We develop mathematical understanding of the training process of transformers through the lens of learning topic structures. We prove that the embedding layer or attention layer alone can learn to encode topic structure.

In particular, our main conceptual idea is that the optimization process of self-attention can be approximately broken down into two stages (when all model parameters are initialized to small matrices near 0). This idea is theoretically reasonable, empirically verifiable, and makes the analysis tractable.
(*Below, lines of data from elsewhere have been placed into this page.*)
Definition value (s : string) : option (api.jval * string) :=
  match s with
  | EmptyString => None
  | String c r =>
    if Ascii.eqb c quote then
      match untilQuote r with
      | Some (v, r') => Some (api.JString v, r')
      | None => None
      end
    else if Ascii.eqb c "-"%char then
      match r with
      | String d _ =>
        if isDigit d then let '(n, r') := digits 0 r in Some (api.JNumber (- n), r')
        else None
      | EmptyString => None
      end
    else if isDigit c then
      let '(n, r') := digits 0 s in Some (api.JNumber n, r')
    else
      match strip "true" s, strip "false" s, strip "null" s with
      | Some r', _, _ => Some (api.JBool true, r')
      | _, Some r', _ => Some (api.JBool false, r')
      | _, _, Some r' => Some (api.JNull, r')
      | _, _, _ => None
      end
  end.

(** The members of an object after its opening brace. *)
Fixpoint members (fuel : nat) (s : string) : option (list (string * api.jval)) :=
  match fuel with
  | O => None
  | S fuel' =>
    match s with
    | String c r =>
      if Ascii.eqb c quote then
        match untilQuote r with
        | Some (k, String colon r1) =>
          if Ascii.eqb colon ":"%char then
            match value r1 with
            | Some (v, String sep r2) =>
              if Ascii.eqb sep ","%char then
                match members fuel' r2 with
                | Some l => Some ((k, v) :: l)
                | None => None
                end
              else if Ascii.eqb sep "}"%char then
                match r2 with EmptyString => Some [(k, v)] | _ => None end
              else None
            | _ => None
            end
          else None
        | _ => None
        end
      else None
    | EmptyString => None
    end
  end.

Definition object (s : string) : result (list (string * api.jval)) :=
  let bad := Failure "invalid character looking for beginning of value" in
  if String.eqb s "null" then Success []
  else if String.eqb s "{}" then Success []
  else match s with
       | String c r =>
         if Ascii.eqb c "{"%char then
           match members (String.length r) r with
           | Some l => Success l
           | None => bad
           end
         else bad
       | EmptyString => Failure "unexpected end of JSON input"
       end.

(** A later duplicate of a key wins. *)
Definition field (k : string) (l : list (string * api.jval)) : option api.jval :=
  list_to_map (M := gmap string api.jval) (reverse l) !! k.

Definition stringField (k : string) (l : list (string * api.jval)) : result string :=
  match field k l with
  | None | Some api.JNull => Success ""
  | Some (api.JString v) => Success v
  | Some _ => Failure ("json: cannot unmarshal into Go struct field " +:+ k)
  end.

Definition intField (k : string) (l : list (string * api.jval)) : result Z :=
  match field k l with
  | None | Some api.JNull => Success 0%Z
  | Some (api.JNumber v) => Success v
  | Some _ => Failure ("json: cannot unmarshal into Go struct field " +:+ k)
  end.

Definition boolField (k : string) (l : list (string * api.jval)) : result bool :=
  match field k l with
  | None | Some api.JNull => Success false
  | Some (api.JBool v) => Success v
  | Some _ => Failure ("json: cannot unmarshal into Go struct field " +:+ k)
  end.

Definition rbind {A B} (r : result A) (k : A → result B) : result B :=
  match r with Success a => k a | Failure e => Failure e end.
(** X15: for a bias score of at most 2 the combined score is a weighted mean
    with non-negative weights, so it lies between any bounds that hold for
    the three similarities; in particular it is at most their greatest and
    at least their least. *)
Theorem X15_combined_score_between_similarities
  (textualSim semanticSim functionalSim biasScore lo hi : Q) :
  biasScore <= 2 ->
  lo <= textualSim <= hi -> lo <= semanticSim <= hi -> lo <= functionalSim <= hi ->
  lo <= combineScores textualSim semanticSim functionalSim biasScore <= hi.
Proof.
  intros Hb [Ht1 Ht2] [Hs1 Hs2] [Hf1 Hf2]. unfold combineScores.
  assert (Hw : 0 <= textualWeight biasScore).
  { rewrite textualWeight_eq. lra. }
  assert (Hn : normalizedWeights biasScore == textualWeight biasScore + 0.8).
  { unfold normalizedWeights, semanticWeight, functionalWeight. ring. }
  assert (Hd : 0 < normalizedWeights biasScore) by (rewrite Hn; lra).
  pose proof (Qmult_le_compat_r _ _ _ Ht1 Hw) as L.
  pose proof (Qmult_le_compat_r _ _ _ Ht2 Hw) as U.
  unfold semanticWeight, functionalWeight.
  split.
  - apply Qle_shift_div_l; [exact Hd|]. rewrite Hn. lra.
  - apply Qle_shift_div_r; [exact Hd|]. rewrite Hn. lra.
Qed.

Lemma X15_combined_score_between_similarities_witness :
  0 <= combineScores 0.9 0.5 0.5 0.8 <= 1.
Proof.
  apply (X15_combined_score_between_similarities 0.9 0.5 0.5 0.8 0 1); lra.
Defined.

End ScoreTheorems.

Section LocalizerFacts.
Import Reranker.
Local Open Scope nat_scope.

Lemma blockEndFrom_range (startIndent : nat) (remaining : list string) :
  forall i total,
    1 <= i -> i + length remaining = total ->
    i - 1 <= blockEndFrom startIndent remaining i total <= total - 1.
Proof.
  induction remaining as [|l remaining IH]; intros i total Hi Ht; cbn in *.
  - lia.
  - specialize (IH (S i) total ltac:(lia) ltac:(lia)).
    destruct (String.eqb (Js.trim l) ""); [lia|].
    destruct (_ && _)%bool; lia.
Qed.

Lemma findBlockEnd_range (lines : list string) (startLine : nat) :
  startLine < length lines ->
  startLine <= findBlockEnd lines startLine <= length lines - 1.
Proof.
  intros H. unfold findBlockEnd. cbv zeta.
  pose proof (blockEndFrom_range (indentOf (nth startLine lines ""))
                (skipn (S startLine) lines) (S startLine) (length lines)
                ltac:(lia)) as B.
  rewrite length_skipn in B. specialize (B ltac:(lia)). lia.
Qed.

Lemma take_length (n : nat) (s : string) : String.length (Js.take n s) <= n.
Proof.
  unfold Js.take. revert s. induction n as [|n IH]; intros [|c s]; cbn; try lia.
  specialize (IH s). lia.
Qed.

Lemma append_length (a b : string) :
  String.length (a ++ b) = String.length a + String.length b.
Proof.
  induction a as [|c a IH]; [reflexivity|].
  change (S (String.length (a ++ b)) = S (String.length a + String.length b)).
  rewrite IH. reflexivity.
Qed.

End LocalizerFacts.

Section LocalizerTheorems.
Import Reranker.
Local Open Scope Q_scope.

(** X16: localisation returns at most three regions, in descending order of
    relevance; each starts on a line that opens a definition, has line
    numbers counted from 1 with [startLine <= endLine] and [endLine] at most
    the number of lines of the content, a relevance above 0.3 and at most 1,
    and a snippet of at most 203 characters (200 and the ellipsis). *)
Theorem X16_localized_regions_are_well_formed
  (code : CodeRepresentation) (query : string) :
  let lines := Js.lines (content code) in
  let regions := localize code query in
  (length regions <= 3)%nat
  /\ StronglySorted (fun a b => region_relevanceScore b <= region_relevanceScore a)
       regions
  /\ Forall (fun r =>
               (1 <= startLine r <= endLine r)%Z
               /\ (endLine r <= Z.of_nat (length lines))%Z
               /\ Regex.test definitionPattern
                    (nth (Z.to_nat (startLine r - 1)) lines "") = true
               /\ 0.3 < region_relevanceScore r <= 1
               /\ (String.length (snippet r) <= 203)%nat)
            regions.
Proof.
  cbv zeta. unfold localize. cbv zeta.
  set (lines := Js.lines (content code)).
  set (regions := flat_map (regionAt lines query) (seq 0 (length lines))).
  pose proof (top_spec region_relevanceScore 3 regions) as (S1 & S2 & _).
  split; [rewrite S2; cbn; lia|]. split; [exact S1|].
  apply List.Forall_forall. intros r Hr.
  rewrite slice0_firstn in Hr. apply In_firstn_In in Hr.
  apply (Permutation_in _ (sortDesc_perm _ _)) in Hr.
  apply in_flat_map in Hr. destruct Hr as (i & Hi & Hr).
  apply in_seq in Hi. unfold regionAt in Hr. cbv zeta in Hr.
  destruct (Regex.test definitionPattern (nth i lines "")) eqn:Et; [|destruct Hr].
  destruct (Qle_bool _ 0.3) eqn:Es; [destruct Hr|].
  destruct Hr as [<-|[]].
  cbn [startLine endLine region_relevanceScore snippet].
  pose proof (findBlockEnd_range lines i ltac:(lia)) as B.
  split; [lia|]. split; [lia|].
  split; [replace (Z.to_nat (Z.of_nat i + 1 - 1)) with i by lia; exact Et|].
  split.
  - split; [|apply fraction_range].
    apply Qnot_le_lt. intros H. apply Qle_bool_iff in H. congruence.
  - rewrite append_length. pose proof (take_length 200 (Js.join SemanticAugmenter.nl
        (firstn (S (findBlockEnd lines i) - i) (skipn i lines)))) as T.
    destruct (Nat.ltb 200 _); cbn [String.length]; lia.
Qed.

End LocalizerTheorems.

Section FileListFacts.
Import CodeAnalyzer.

Lemma string_leb_trans (a b c : string) :
  String.leb a b = true -> String.leb b c = true -> String.leb a c = true.
Proof.
  unfold String.leb. revert b c.
  induction a as [|x a IH]; intros [|y b] [|z c]; cbn; try congruence.
  unfold Ascii.compare.
  destruct (N.compare_spec (N_of_ascii x) (N_of_ascii y)) as [E1|L1|G1];
    destruct (N.compare_spec (N_of_ascii y) (N_of_ascii z)) as [E2|L2|G2];
    destruct (N.compare_spec (N_of_ascii x) (N_of_ascii z)) as [E3|L3|G3];
    try congruence; try lia.
  apply IH.
Qed.

Lemma insertSorted_perm (x : string) (l : list string) :
  Permutation (insertSorted x l) (x :: l).
Proof.
  induction l as [|y l IH]; cbn; [reflexivity|].
  destruct (String.leb x y); [reflexivity|].
  rewrite IH. apply perm_swap.
Qed.

Lemma sortStrings_perm (l : list string) : Permutation (sortStrings l) l.
Proof.
  induction l as [|x l IH]; cbn; [reflexivity|].
  rewrite insertSorted_perm, IH. reflexivity.
Qed.

Lemma insertSorted_sorted (x : string) (l : list string) :
  StronglySorted (fun a b => String.leb a b = true) l ->
  StronglySorted (fun a b => String.leb a b = true) (insertSorted x l).
Proof.
  induction 1 as [|y l Hs IH Hy]; cbn.
  - constructor; constructor.
  - destruct (String.leb x y) eqn:E.
    + constructor; [constructor; assumption|].
      constructor; [exact E|].
      eapply List.Forall_impl; [|exact Hy]. cbn. intros z Hz.
      exact (string_leb_trans x y z E Hz).
    + constructor; [exact IH|].
      rewrite insertSorted_perm. constructor; [|exact Hy].
      destruct (String.leb_total x y) as [H|H]; [congruence | exact H].
Qed.

Lemma sortStrings_sorted (l : list string) :
  StronglySorted (fun a b => String.leb a b = true) (sortStrings l).
Proof.
  induction l as [|x l IH]; cbn; [constructor|].
  apply insertSorted_sorted, IH.
Qed.

End FileListFacts.

Section FileListTheorems.
Import CodeAnalyzer.
(** * UCS / MDS zoning bridge: a shallow embedding of the Python sources

    The development follows the three Python modules of the repository:
    - [mds_client_class.py]        (class [MdsClient], the NX-API client),
    - [intersight_client_class.py] (class [IntersightClient], the inventory),
    - [zone_bridge_client_class.py] (class [ZoneBridgeClient], the orchestrator).

    Effects are explicit.  A computation threads a [world] that holds the two
    [MdsClient] objects owned by the bridge and the chronological [trace] of
    what the process did (log records and HTTP requests).  A computation ends
    with a value, with [sys.exit(code)], or with an uncaught exception.  The
    switches and the Intersight service are the environment: they are section
    variables, so every theorem holds for all of their behaviours. *)

From Stdlib Require Import ZArith String List Bool Lia.
From stdpp Require Import base option list gmap strings.
Import ListNotations.

Set Warnings "-register-all".

Local Open Scope string_scope.
Local Open Scope Z_scope.
Local Open Scope list_scope.

(** ** Python values *)

(** JSON documents, as [json.loads] builds them and [json.dumps] prints them.
    A dict is an association list: Python dicts keep insertion order, and the
    order is what goes on the wire. *)
Inductive json : Type :=
| JNull
| JBool (b : bool)
| JNum (z : Z)
| JStr (s : string)
| JArr (items : list json)
| JObj (fields : list (string * json)).

(** The values a command-line flag can take. *)
Inductive pyval : Type :=
| PyNone
| PyBool (b : bool)
| PyInt (z : Z)
| PyStr (s : string).

Definition nonempty (s : string) : bool := negb (String.eqb s "").

(** [bool(v)] *)
Definition truthy (v : pyval) : bool :=
  match v with
  | PyNone => false
  | PyBool b => b
  | PyInt z => negb (Z.eqb z 0)
  | PyStr s => nonempty s
  end.

(** [v is False] *)
Definition is_False (v : pyval) : bool :=
  match v with
  | PyBool false => true
  | _ => false
  end.
(** * readflag.c: the privileged flag reader

    A shallow embedding of
    [function/template/templates/others/readflag/readflag.c] and of the
    part of the C library it calls ([fopen], [fgetc], [printf] with the
    [%c] conversion, [perror], [fclose], [exit]), followed by the
    properties of the program.

    The program is a single [main]: it opens a fixed path, copies the
    stream to standard output one character at a time and closes it.
    Its only local state is the handle [fp] and the character [ch];
    every effect goes through the C library, so the library is modelled
    as a small state monad over an explicit process state. *)

From Stdlib Require Import ZArith Strings.Byte.
From stdpp Require Import base option list strings gmap.

Local Open Scope Z_scope.

(** ** C integer conversions *)

Module C.

(** Whether plain [char] is signed is left to the implementation by the
    C standard.  The build recipe in the header of the source names
    [gcc]; on its x86-64 targets plain [char] is signed. *)
Inductive char_kind : Set := SignedChar | UnsignedChar.

(** [<stdio.h>] and [<stdlib.h>] of the GNU C library. *)
Definition EOF : Z := -1.
Definition EXIT_FAILURE : Z := 1.

(** The value of an [unsigned char] as an [int]. *)
Definition int_of_byte (b : byte) : Z := Z.of_N (Byte.to_N b).

(** Conversion of an [int] to plain [char], read back as an [int]
    (the integer promotion applied to [ch] in [ch != EOF] and in the
    variadic call of [printf]). *)
Definition to_char (k : char_kind) (v : Z) : Z :=
  match k with
  | SignedChar => (v + 128) mod 256 - 128
  | UnsignedChar => v mod 256
  end.

(** Conversion of an [int] to [unsigned char], as [%c] does. *)
Definition to_uchar (v : Z) : byte :=
  default x00 (Byte.of_N (Z.to_N (v mod 256))).

End C.

Import C.

(** ** The process and its environment *)

(** A file as [fopen] finds it: its bytes and, for a device that fails,
    the number of reads that succeed before one fails ([Some n]: the first
    [n] calls of [fgetc] deliver a byte, the next reports a read error;
    [None]: no read fails). *)
Record file : Type := mkfile {
  f_bytes : list byte;
  f_fault : option nat
}.

(** What opening a path for reading yields: an [errno] value or a file. *)
Inductive lookup_result : Type :=
| NoAccess (e : Z)
| Readable (f : file).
Experiments on synthetic and real-world data verify our theory.

Motivation

While the empirical successes of transformers across many domains are indisputable, accurate understanding of the learning mechanics is still largely lacking. Their capabilities have been probed on benchmarks which include a variety of structured and reasoning tasks—but mathematical understanding is lagging substantially behind. Recent lines of work have begun studying representational aspects of this question: that is, the size/depth/complexity of attention-based networks to perform certain tasks. However, there is no guarantee the learning dynamics will converge to the constructions proposed. Therefore, theoretical understanding of transformers requires characterizing the optimization process.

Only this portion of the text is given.